> **Exercise details**
Your answer should be the lines of the data below that contain "negb".

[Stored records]
(** * spawnexec: a shallow embedding of the command lifecycle engine

    The development follows the Go sources of the package:
    - [lookpath.go]   : [LookPath], [findExecutable]
    - [exec.go]       : [Command], [Cmd.Run], [Cmd.Output], [prefixSuffixSaver]
    - [spawn_darwin.go], [spawn_other.go] : [Cmd.Start], [Cmd.Wait]
    - [process.go]    : [Process], [ProcessState]
    - [errors.go]     : [Error], [ExitError], [isExecutable]

    Go values are modelled as follows: [int] and [int64] as [Z], byte slices
    as [list byte], strings as [string], a nilable [error] as [option error],
    a pointer that may be nil as [option].  Code that can panic or loop
    returns an [outcome]. *)

From Stdlib Require Import ZArith List Bool Lia.
From Stdlib.Strings Require Import String Ascii Byte.
From Stdlib Require Import DecimalString.
Import ListNotations.
Local Open Scope Z_scope.

(* ================================================================== *)
(** * Outcomes of Go code that may panic or fail to terminate          *)
(* ================================================================== *)

Inductive outcome (A : Type) : Type :=
| Ret (a : A)      (* normal return *)
| Panic            (* run-time panic (slice bounds, index out of range) *)
| Diverge.         (* the loop budget of the model was exhausted *)

Arguments Ret {A} a.
Arguments Panic {A}.
Arguments Diverge {A}.

Definition bind {A B : Type} (m : outcome A) (k : A -> outcome B) : outcome B :=
  match m with
  | Ret a => k a
  | Panic => Panic
  | Diverge => Diverge
  end.

Notation "x <- m ;; k" := (bind m (fun x => k))
  (at level 61, m at next level, right associativity).
Notation "' pat <- m ;; k" := (bind m (fun x => match x with pat => k end))
  (at level 61, pat pattern, m at next level, right associativity).

(* ================================================================== *)
(** * Go slices                                                        *)
(* ================================================================== *)

Definition len {A : Type} (s : list A) : Z := Z.of_nat (List.length s).

(** [s[lo:]] : panics unless [0 <= lo <= len(s)]. *)
Definition slice_from {A : Type} (s : list A) (lo : Z) : outcome (list A) :=
  if (lo <? 0) || (len s <? lo) then Panic else Ret (skipn (Z.to_nat lo) s).

(** [s[:hi]] : panics unless [0 <= hi <= len(s)] (the capacity is not
    tracked; no caller slices past the length). *)
Definition slice_to {A : Type} (s : list A) (hi : Z) : outcome (list A) :=
  if (hi <? 0) || (len s <? hi) then Panic else Ret (firstn (Z.to_nat hi) s).

(** [n := copy(buf[off:], src)] seen from [buf]: the first
    [n = min(len(buf)-off, len(src))] bytes of [src] overwrite
    [buf[off : off+n]]. *)
Definition copy_at {A : Type} (buf : list A) (off : Z) (src : list A)
  : outcome (list A * Z) :=
  dst <- slice_from buf off ;;
  let n := Z.min (len dst) (len src) in
  Ret (firstn (Z.to_nat off) buf ++ firstn (Z.to_nat n) src
         ++ skipn (Z.to_nat n) dst, n).

(** Conversion [byte(i)] of an integer: truncation to eight bits. *)
Definition byte_of_Z (i : Z) : byte :=
  match Byte.of_N (Z.to_N (i mod 256)) with
  | Some b => b
  | None => x00
  end.

Definition bytes_of_string (s : string) : list byte := list_byte_of_string s.

(** Two's complement wrap-around of [int64] arithmetic. *)
Definition wrap64 (z : Z) : Z := (z + 2 ^ 63) mod 2 ^ 64 - 2 ^ 63.

(* ================================================================== *)
(** * exec.go: prefixSuffixSaver                                       *)
(* ================================================================== *)

Module Saver.

(** [type prefixSuffixSaver struct].  A nil slice and an empty slice are
    both the empty list: [fill] is the only writer of [prefix] and
    [suffix], and [append] of no bytes to a nil slice leaves it nil, so in
    every state built by [Write] the slice is nil exactly when it is
    empty. *)
Record prefixSuffixSaver : Type := mk {
  N : Z;                 (* max bytes of prefix and suffix *)
  prefix : list byte;
  suffix : list byte;    (* ring buffer once full *)
  suffixOff : Z;         (* offset to write into suffix *)
  skipped : Z
}.

(** [&prefixSuffixSaver{N: n}] *)
Definition new (n : Z) : prefixSuffixSaver := mk n [] [] 0 0.

Definition set_prefix (w : prefixSuffixSaver) (v : list byte) :=
  mk (N w) v (suffix w) (suffixOff w) (skipped w).
Definition set_suffix (w : prefixSuffixSaver) (v : list byte) :=
  mk (N w) (prefix w) v (suffixOff w) (skipped w).
Definition set_suffixOff (w : prefixSuffixSaver) (v : Z) :=
  mk (N w) (prefix w) (suffix w) v (skipped w).
Definition set_skipped (w : prefixSuffixSaver) (v : Z) :=
  mk (N w) (prefix w) (suffix w) (suffixOff w) v.

(** [func (w *prefixSuffixSaver) fill(dst *[]byte, p []byte)]: returns the
    new contents of [*dst] and the remaining input. *)
Definition fill (w : prefixSuffixSaver) (dst p : list byte)
  : outcome (list byte * list byte) :=
  let remain := N w - len dst in
  if remain >? 0 then
    let add := Z.min (len p) remain in
    hd <- slice_to p add ;;
    tl <- slice_from p add ;;
    Ret (dst ++ hd, tl)
  else Ret (dst, p).

(** The loop [for len(p) > 0 { ... }] of [Write]; [fuel] bounds the number
    of iterations the model follows. *)
Fixpoint Write_loop (fuel : nat) (w : prefixSuffixSaver) (p : list byte)
  : outcome prefixSuffixSaver :=
  if len p >? 0 then
    match fuel with
    | O => Diverge
    | S fuel' =>
        '(suf, n) <- copy_at (suffix w) (suffixOff w) p ;;
        p' <- slice_from p n ;;
        let w1 := set_suffix w suf in
        let w2 := set_suffixOff w1 (suffixOff w1 + n) in
        let w3 := if suffixOff w2 =? N w2 then set_suffixOff w2 0 else w2 in
        Write_loop fuel' w3 p'
    end
  else Ret w.

(** [func (w *prefixSuffixSaver) Write(p []byte) (n int, err error)]:
    the new state of [w], the count [n] and the error ([None] is nil). *)
Definition Write (fuel : nat) (w : prefixSuffixSaver) (p : list byte)
  : outcome (prefixSuffixSaver * (Z * option string)) :=
  let lenp := len p in
  '(pre, p1) <- fill w (prefix w) p ;;
  let w1 := set_prefix w pre in
  let overage := len p1 - N w1 in
  '(w2, p2) <- (if overage >? 0 then
                  q <- slice_from p1 overage ;;
                  Ret (set_skipped w1 (wrap64 (skipped w1 + overage)), q)
                else Ret (w1, p1)) ;;
  '(suf, p3) <- fill w2 (suffix w2) p2 ;;
  let w3 := set_suffix w2 suf in
  w4 <- Write_loop fuel w3 p3 ;;
  Ret (w4, (lenp, None)).

(** [func itoa(i int) string], with its 20-byte array [b] and the index
    [bp] counting down from 20. *)
Fixpoint itoa_loop (bp : nat) (i : Z) (acc : list byte) : outcome (list byte) :=
  if i >? 0 then
    match bp with
    | O => Panic
    | S bp' => itoa_loop bp' (Z.quot i 10)
                 (byte_of_Z (48 + Z.rem i 10) :: acc)
    end
  else Ret acc.

Definition itoa (i : Z) : outcome (list byte) := itoa_loop 20 i [].

Definition nl : string := String (ascii_of_nat 10) EmptyString.

(** The text written between prefix and suffix. *)
Definition omitting (digits : list byte) : list byte :=
  bytes_of_string (nl ++ "... omitting ")%string ++ digits
    ++ bytes_of_string (" bytes ..." ++ nl)%string.

(** [func (w *prefixSuffixSaver) Bytes() []byte] *)
Definition Bytes (w : prefixSuffixSaver) : outcome (list byte) :=
  match suffix w with
  | [] => Ret (prefix w)
  | _ :: _ =>
      if skipped w =? 0 then Ret (prefix w ++ suffix w)
      else
        digits <- itoa (skipped w) ;;
        older <- slice_from (suffix w) (suffixOff w) ;;
        newer <- slice_to (suffix w) (suffixOff w) ;;
        Ret (prefix w ++ omitting digits ++ older ++ newer)
  end.

(** A sequence of [Write] calls on one saver. *)
Fixpoint Writes (fuel : nat) (w : prefixSuffixSaver) (ps : list (list byte))
  : outcome prefixSuffixSaver :=
  match ps with
  | [] => Ret w
  | p :: ps' => '(w', _) <- Write fuel w p ;; Writes fuel w' ps'
  end.

End Saver.

(* ================================================================== *)
(** * Raw wait statuses                                                *)
(* ================================================================== *)

(** [unix.WaitStatus] of golang.org/x/sys/unix as built for darwin
    (the package is a dependency of the repository; its decoding of the
    32-bit status word is reproduced here). *)
Module WaitStatus.

Definition mask : Z := 0x7F.
Definition core : Z := 0x80.
Definition shift : Z := 8.
Definition exited : Z := 0.
Definition stopped : Z := 0x7F.
Definition SIGSTOP : Z := 0x11.
Definition SIGKILL : Z := 0x9.

Definition Exited (w : Z) : bool := Z.land w mask =? exited.

Definition ExitStatus (w : Z) : Z :=
  if negb (Z.land w mask =? exited) then -1 else Z.shiftr w shift.

Definition Signaled (w : Z) : bool :=
  negb (Z.land w mask =? stopped) && negb (Z.land w mask =? 0).

Definition Signal (w : Z) : Z :=
  let sig := Z.land w mask in
  if (sig =? stopped) || (sig =? 0) then -1 else sig.

Definition CoreDump (w : Z) : bool :=
  Signaled w && negb (Z.land w core =? 0).

Definition Stopped (w : Z) : bool :=
  (Z.land w mask =? stopped) && negb (Z.shiftr w shift =? SIGSTOP).

Definition Continued (w : Z) : bool :=
  (Z.land w mask =? stopped) && (Z.shiftr w shift =? SIGSTOP).

Definition StopSignal (w : Z) : Z :=
  if negb (Stopped w) then -1 else Z.land (Z.shiftr w shift) 0xFF.

(** The status word of a process that called [exit(code)]. *)
Definition of_exit (code : Z) : Z := Z.shiftl (Z.land code 0xFF) shift.

(** The status word of a process killed by signal [sig]. *)
Definition of_signal (sig : Z) (dumped : bool) : Z :=
  Z.lor (Z.land sig mask) (if dumped then core else 0).

End WaitStatus.

(* ================================================================== *)
(** * process.go, errors.go: values                                    *)
(* ================================================================== *)

Record Timeval : Type := { Sec : Z; Usec : Z }.

(** [unix.Rusage]: the two CPU times and the fourteen counters. *)
Record Rusage : Type := { Utime : Timeval; Stime : Timeval; counters : list Z }.

(** [fmt.Sprintf("%d", n)] *)
Definition decimal (n : Z) : string := NilZero.string_of_int (Z.to_int n).

Module ProcessState.

(** [type ProcessState struct] *)
Record t : Type := mk {
  pid : Z;                    (* The process's id. *)
  status : Z;                 (* The status returned by wait syscall *)
  rusage : option Rusage      (* Resource usage info *)
}.

(** [func (p *ProcessState) Pid() int] *)
Definition Pid (p : t) : Z := pid p.

(** [func (p *ProcessState) Exited() bool] *)
Definition Exited (p : t) : bool := WaitStatus.Exited (status p).

(** [func (p *ProcessState) Success() bool] *)
Definition Success (p : t) : bool := WaitStatus.ExitStatus (status p) =? 0.

(** [func (p *ProcessState) ExitCode() int] *)
Definition ExitCode (p : t) : Z :=
  if negb (WaitStatus.Exited (status p)) then -1
  else WaitStatus.ExitStatus (status p).

(** [func (p *ProcessState) Sys() interface{}] *)
Definition Sys (p : t) : Z := status p.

> **Written answer**
  if negb (Z.land w mask =? exited) then -1 else Z.shiftr w shift.
  negb (Z.land w mask =? stopped) && negb (Z.land w mask =? 0).
  Signaled w && negb (Z.land w core =? 0).
  (Z.land w mask =? stopped) && negb (Z.shiftr w shift =? SIGSTOP).
  if negb (Stopped w) then -1 else Z.land (Z.shiftr w shift) 0xFF.
  if negb (WaitStatus.Exited (status p)) then -1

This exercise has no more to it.